1. Salvas as matérias de conhecimento oficioso, o objeto do recurso é delimitado pelas conclusões formuladas pelo recorrente, não sendo lícito ao tribunal ad quem conhecer de matérias nelas não incluídas (arts. 635, nº 4, e 639º, nº 1, do CPC aprovado pela Lei 41/2013, de 26.06, aplicável ex vi do art. 1º, nº 2, al. a), do CPT aprovado pelo DL 295/2009, de 13.10, alterado, designadamente, pela Lei 107/2019).
Assim, são as seguintes as questões suscitadas pela Recorrente:
- Impugnação da decisão da matéria de facto;
- Se a atividade que o sinistrado se encontrava a executar no momento do acidente não está abrangida pela actividade objeto do contrato de seguro e, por consequência, se não é a Recorrente responsável pela reparação infortunística do mesmo;
- Violação das regras de segurança por parte da Ré empregadora.

1.1. Para além do referido acima, o Exmº Sr. Procurador Geral Adjunto, no seu parecer, invoca a nulidade da sentença recorrida por oposição entre os fundamentos e a decisão (art. 615º, nº 1, al. c), do CPC), concluindo no sentido “de ser declarada nula a sentença recorrida, com baixa dos autos à 1ª. Instância para reapreciação da matéria de direito.”

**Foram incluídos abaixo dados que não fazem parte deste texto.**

(* ===== verification/Ordering.v ===== *)
(** * The order of deliveries (src/broker/subs.go, [run])

    One worker hands the posts on in the order they were posted. *)

From Stdlib Require Import ZArith Lia.
From stdpp Require Import base gmap list strings numbers sets relations.
From S2P Require Import Prelude GoString GoProc GoSlice Wild Config Proto Store Stats Subs Broker.
From S2P Require Import Session SessionFacts Delivery Client EndToEnd Invariant Sched Executions.

Local Open Scope string_scope.
Local Open Scope list_scope.

Section Ordering.
Context `{GoRuntime} `{Extern}.
Implicit Types (s : Server) (k : incomingConn) (c : conn_ptr) (a : table).

(** [run], for at most [fuel] posts; the result says whether the worker still runs. *)
Fixpoint run (fuel : nat) : proc Server bool :=
  match fuel with
  | 0 => Ret true
  | S fuel' =>
      fl <- run_body;;
      match fl with Continue => run fuel' | Return => Ret false end
  end.

(** The jobs that the publications [vs], at [ps], make for the connection [c]. *)
Fixpoint deliveries c a (ps : list ptr) (vs : list Publish) : list job :=
  match ps, vs with
  | p :: ps', v :: vs' =>
      replicate (count c (table_receivers (TopicName v) a)) (Job (MPublish p) None) ++
      deliveries c a ps' vs'
  | _, _ => []
  end.

(** What is put on the queue of [k]: as much as fits, if the client is alive. *)
Definition taken k (js : list job) : list job :=
  if alive k then take (ch_cap (jobs k) - length (ch_buf (jobs k))) js else [].

Lemma offers_taken p n k : chan_wf (jobs k) ->
  let k' := Nat.iter n (offer (MPublish p)) k in
  alive k' = alive k /\ ch_cap (jobs k') = ch_cap (jobs k) /\ chan_wf (jobs k') /\
  ch_buf (jobs k') = ch_buf (jobs k) ++ taken k (replicate n (Job (MPublish p) None)).
Proof.
  intros Hw k'. destruct (iter_offer (MPublish p) n k Hw) as (Ha & Hc & Hb). fold k' in Ha, Hc, Hb.
  assert (ch_buf (jobs k') = ch_buf (jobs k) ++ taken k (replicate n (Job (MPublish p) None))) as Hb'.
  { rewrite Hb. f_equal. unfold taken. destruct (alive k); [|done]. rewrite take_replicate.
    f_equal. lia. }
  do 2 (split; [done|]). split; [|done]. unfold chan_wf in *. rewrite Hb', Hc, length_app.
  unfold taken. destruct (alive k); simpl; [rewrite length_take|]; lia.
Qed.

(** First the jobs [js], then [js']. *)
Lemma taken_app k k' js js' : alive k' = alive k -> ch_cap (jobs k') = ch_cap (jobs k) ->
  ch_buf (jobs k') = ch_buf (jobs k) ++ taken k js ->
  ch_buf (jobs k') ++ taken k' js' = ch_buf (jobs k) ++ taken k (js ++ js').
Proof.
  intros Ha Hc Hb. rewrite Hb, <- (assoc_L app). f_equal. unfold taken. rewrite Ha, Hc, Hb.
  unfold taken. destruct (alive k); [|done]. rewrite length_app, take_app, length_take. f_equal.
  set (r := ch_cap (jobs k) - length (ch_buf (jobs k))).
  replace (ch_cap (jobs k) - (length (ch_buf (jobs k)) + r `min` length js)) with (r - r `min` length js)
    by (unfold r; lia).
  destruct (decide (r <= length js)).
  - replace (r `min` length js) with r by lia. by replace (r - r) with (r - length js) by lia.
  - by replace (r `min` length js) with (length js) by lia.
Qed.

Lemma offer_all_length m cs ks : length (offer_all m cs ks) = length ks.
Proof. revert ks. induction cs as [|c cs IH]; intros ks; simpl; [done|]. by rewrite IH, length_alter. Qed.

Lemma offer_all_open m cs ks :
  Forall open_if_alive ks -> Forall open_if_alive (offer_all m cs ks).
Proof.
  revert ks. induction cs as [|c cs IH]; intros ks Hks; simpl; [done|].
  apply IH, Forall_alter; [done|]. intros k _. apply offer_open.
Qed.

(** The publication at [p] is [v], it is not an empty retained one, and its receivers
    are connections. *)
Definition postable a s (p : ptr) (v : Publish) : Prop :=
  srv_heap s !! p = Some v /\ deletes_retained v = false /\
  Forall (fun c => c < length (srv_conns s)) (table_receivers (TopicName v) a).

(** One turn: the broker can deliver again, every queue has taken its copies, and
    the other publications are as they were. *)
Lemma exec_run_turn p rest v a s :
  delivering a s -> ch_buf (posts (srv_subs s)) = p :: rest -> postable a s p v ->
  exists s', exec run_body s = Returned s' Continue /\ delivering a s' /\
    ch_buf (posts (srv_subs s')) = rest /\
    srv_conns s' = offer_all (MPublish p) (table_receivers (TopicName v) a) (srv_conns s) /\
    length (srv_conns s') = length (srv_conns s) /\
    srv_heap s' = alter (set_Retain false) p (srv_heap s).
Proof.
  intros [Hd Hm Hop Hwf Href] Hp (Hv & Hdel & Hval). rewrite (exec_run_body p rest s Hp).
  rewrite (exec_run_post p v _ a); [|done..| | |done];
    [|by apply subs_wf_posts|by apply refines_posts].
  eexists. split; [reflexivity|]. cbn [set_subs set_conns srv_conns set_heap srv_heap srv_subs].
  set (t := set_posts _ (srv_subs s)).
  destruct (subscribers_spec (TopicName v) t a) as (Hwf' & Href' & _);
    [by apply subs_wf_posts|by apply refines_posts|].
  split; [|split; [by case_goal|split; [done|split; [apply offer_all_length|done]]]].
  split; [done|by cbn; case_goal|by apply offer_all_open|cbn [set_subs srv_subs]..].
  - case_goal; auto using subs_wf_set_retain.
  - case_goal; auto using refines_set_retain.
Qed.

Lemma postable_later p a s s' ps vs :
  p ∉ ps -> Forall2 (postable a s) ps vs -> srv_heap s' = alter (set_Retain false) p (srv_heap s) ->
  length (srv_conns s') = length (srv_conns s) -> Forall2 (postable a s') ps vs.
Proof.
  intros Hp Hps Hh Hl. revert Hp. induction Hps as [|q w ps vs (Hv & Hd & Hr) _ IH]; [by constructor|].
  intros [Hne Hp]%not_elem_of_cons. constructor; [|by apply IH].
  split; [by rewrite Hh, list_lookup_alter_ne|]. by rewrite Hl.
Qed.

Lemma exec_run_posts ps vs rest a s :
  delivering a s -> ch_buf (posts (srv_subs s)) = ps ++ rest -> NoDup ps ->
  Forall2 (postable a s) ps vs ->
  exists s', exec (run (length ps)) s = Returned s' true /\ delivering a s' /\
    ch_buf (posts (srv_subs s')) = rest /\
    forall c k, srv_conns s !! c = Some k -> chan_wf (jobs k) ->
    exists k', srv_conns s' !! c = Some k' /\ chan_wf (jobs k') /\ alive k' = alive k /\
      ch_buf (jobs k') = ch_buf (jobs k) ++ taken k (deliveries c a ps vs).
Proof.
  intros Hd Hb Hnd Hps. revert s Hd Hb Hps. revert vs.
  induction Hnd as [|p ps Hp Hnd IH]; intros vs s Hd Hb Hps.
  - exists s. do 3 (split; [done|]). intros c k Hk Hw. exists k. do 3 (split; [done|]).
    unfold taken. simpl. destruct (alive k); by rewrite ?take_nil, app_nil_r.
  - apply Forall2_cons_inv_l in Hps as (v & vs' & Hv & Hps & ->).
    destruct (exec_run_turn p (ps ++ rest) v a s Hd Hb Hv) as (s1 & He & Hd1 & Hb1 & Hc1 & Hl1 & Hh1).
    destruct (IH vs' s1 Hd1 Hb1) as (s' & He' & Hd' & Hb' & Hks); [by eapply postable_later|].
    exists s'. split; [cbn [run length]; by rewrite exec_bind, He|]. do 2 (split; [done|]).
    intros c k Hk Hw. set (n := count c (table_receivers (TopicName v) a)).
    destruct (offers_taken p n k Hw) as (Ha1 & Hcap1 & Hw1 & Hbuf1).
    destruct (Hks c (Nat.iter n (offer (MPublish p)) k)) as (k' & Hk' & Hw' & Ha' & Hbuf); [|done|].
    { by rewrite Hc1, offer_all_lookup, Hk. }
    exists k'. do 2 (split; [done|]). split; [congruence|]. rewrite Hbuf. simpl. by apply taken_app.
Qed.
End Ordering.

#[local] Existing Instance doubling_runtime.
#[local] Existing Instance bytes_mqttmsg.
#[local] Existing Instance plain_extern.

(** ** Properties *)

(** C9: a worker keeps the order.  When the posts begin with [ps], whose publications
    are [vs], [length ps] turns of one worker take exactly these posts, the worker
    still runs, and the queue of every connection is extended by the copies that its
    subscriptions ask for, in the order of [ps]; copies that do not fit are dropped
    from the end, and the queue of a dead connection stays as it is. *)
Theorem one_worker_keeps_order `{GoRuntime} `{Extern} (ps : list ptr) (vs : list Publish)
    (rest : list ptr) (a : table) (s : Server)
    (Hd : delivering a s) (Hb : ch_buf (posts (srv_subs s)) = ps ++ rest) (Hnd : NoDup ps)
    (Hps : Forall2 (postable a s) ps vs) :
  exists s', exec (run (length ps)) s = Returned s' true /\
    ch_buf (posts (srv_subs s')) = rest /\
    forall c k, srv_conns s !! c = Some k -> length (ch_buf (jobs k)) <= ch_cap (jobs k) ->
    exists k', srv_conns s' !! c = Some k' /\
      ch_buf (jobs k') = ch_buf (jobs k) ++
        (if alive k
         then take (ch_cap (jobs k) - length (ch_buf (jobs k))) (deliveries c a ps vs) else []).
Proof.
  destruct (exec_run_posts ps vs rest a s Hd Hb Hnd Hps) as (s' & He & _ & Hb' & Hks).
  exists s'. do 2 (split; [done|]). intros c k Hk Hw.
  destruct (Hks c k Hk Hw) as (k' & Hk' & _ & _ & Hbuf). by exists k'.
Qed.

Module DemoOrdering.
(** Two posts for a client that gets two copies of each. *)
Definition two_posts : Server :=
  let s := Demo2.subscribed in
  set_subs (set_posts (Chan [0; 1] 3 false) (srv_subs s))
    (set_heap [Demo.publish_msg "t/x" QosAtMostOnce false 0 "x";
               Demo.publish_msg "t/x" QosAtMostOnce false 0 "y"] s).
End DemoOrdering.

Lemma one_worker_keeps_order_witness :
  let s := DemoOrdering.two_posts in
  exists s' k', exec (run 2) s = Returned s' true /\ srv_conns s' !! 0 = Some k' /\
    ch_buf (jobs k') = [Job (MConnAck RetCodeAccepted) None; Job (MPublish 0) None;
                        Job (MPublish 0) None; Job (MPublish 1) None].
Proof.
  intros s. destruct (one_worker_keeps_order [0; 1] (srv_heap s) [] Demo2.subscribed_table s)
    as (s' & He & _ & Hks).
  - destruct Demo2.subscribed_wf as [Hwf Href].
    split; [done|done|by repeat constructor|by apply subs_wf_posts|by apply refines_posts].
  - reflexivity.
  - apply (bool_decide_unpack _). vm_compute. exact I.
  - repeat constructor.
  - destruct (Hks 0 _ eq_refl) as (k' & Hk' & Hb); [vm_compute; lia|].
    exists s', k'. split; [exact He|]. split; [exact Hk'|exact Hb].
Defined.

2. Começaremos pela questão da nulidade da sentença referida em 1.1., suscitada pelo Exmº Sr. Procurador Geral Adjunto no seu parecer.
Dispõe o 615º, nº 1, al. c), do CPC/2013, que: “1. É nula a sentença quando “(…);c) Os fundamentos estejam em oposição com a decisão ou ocorra alguma ambiguidade ou obscuridade que a torne ininteligível; (…)”
Como é sabido, as nulidades podem ser processuais, se derivam de actos ou omissões que foram praticados antes da prolação da sentença; podem também ser da sentença, se derivam de actos ou omissões praticados pelo juiz na sentença.
Como dizem José Lebre de Freitas e Isabel Alexandre in Código de Processo Civil Anotado, Volume 2, 4ª Edição, Almedina, pág.735 Coimbra Editora, pág.669, os casos das alíneas b) a c) do nº 1 respeitam “à estrutura ou aos limites da sentença. Respeitam à estrutura da sentença os fundamentos das alíenas b) (falta de fundamentação) e c) (oposição entre os fundamentos e a decisão). Respeitam aos seus limites os das alíenas d) (omissão e excesso de pronúncia) e e) (pronúncia ultra petitum).
A nulidade invocada – oposição entre os fundamentos e a decisão - reporta-se a uma contradição real entre os fundamentos e a decisão: a construção da sentença é viciosa, uma vez que os fundamentos referidos pelo juiz conduziriam necessariamente a uma decisão de sentido oposto ou, pelo menos, de sentido diferente. Ou, por outras palavras, quando existe uma quebra no raciocínio lógico, não retirando o juiz, das premissas de que parte, a conclusão lógica que se imporia no silogismo judiciário.
De referir que tais vícios, geradores de nulidade de sentença, não se confundem com eventual erro de julgamento, seja na decisão da matéria de facto (erro de facto), seja na aplicação do direito aos factos (erro de direito), em que o juiz, com base em determinada prova [ou falta dela] decide erradamente sobre determinado de facto e/ou em que, com base em determinada factualidade ou falta dela decide erradamente no sentido que juridicamente considera ser o correspondente ao direito aplicável.
No caso, não se verifica o vício de nulidade apontado à sentença recorrida, sendo que a decisão está em consonância com a fundamentação que foi aduzida, tendo o juiz, na decisão, retirado a conclusão que se impunha de acordo com o direito que considerou ser o aplicável.
O que pode porventura ocorrer é erro de julgamento, mas isso prende-se com o mérito da decisão, não com a apontada nulidade de sentença. Aliás, o erro de julgamento (quer na decisão da matéria de facto, quer na aplicação do direito) é o fundamento do recurso interposto pela Recorrente.
Não há que, assim, anular a sentença recorrida conforme preconizado no mencionado parecer.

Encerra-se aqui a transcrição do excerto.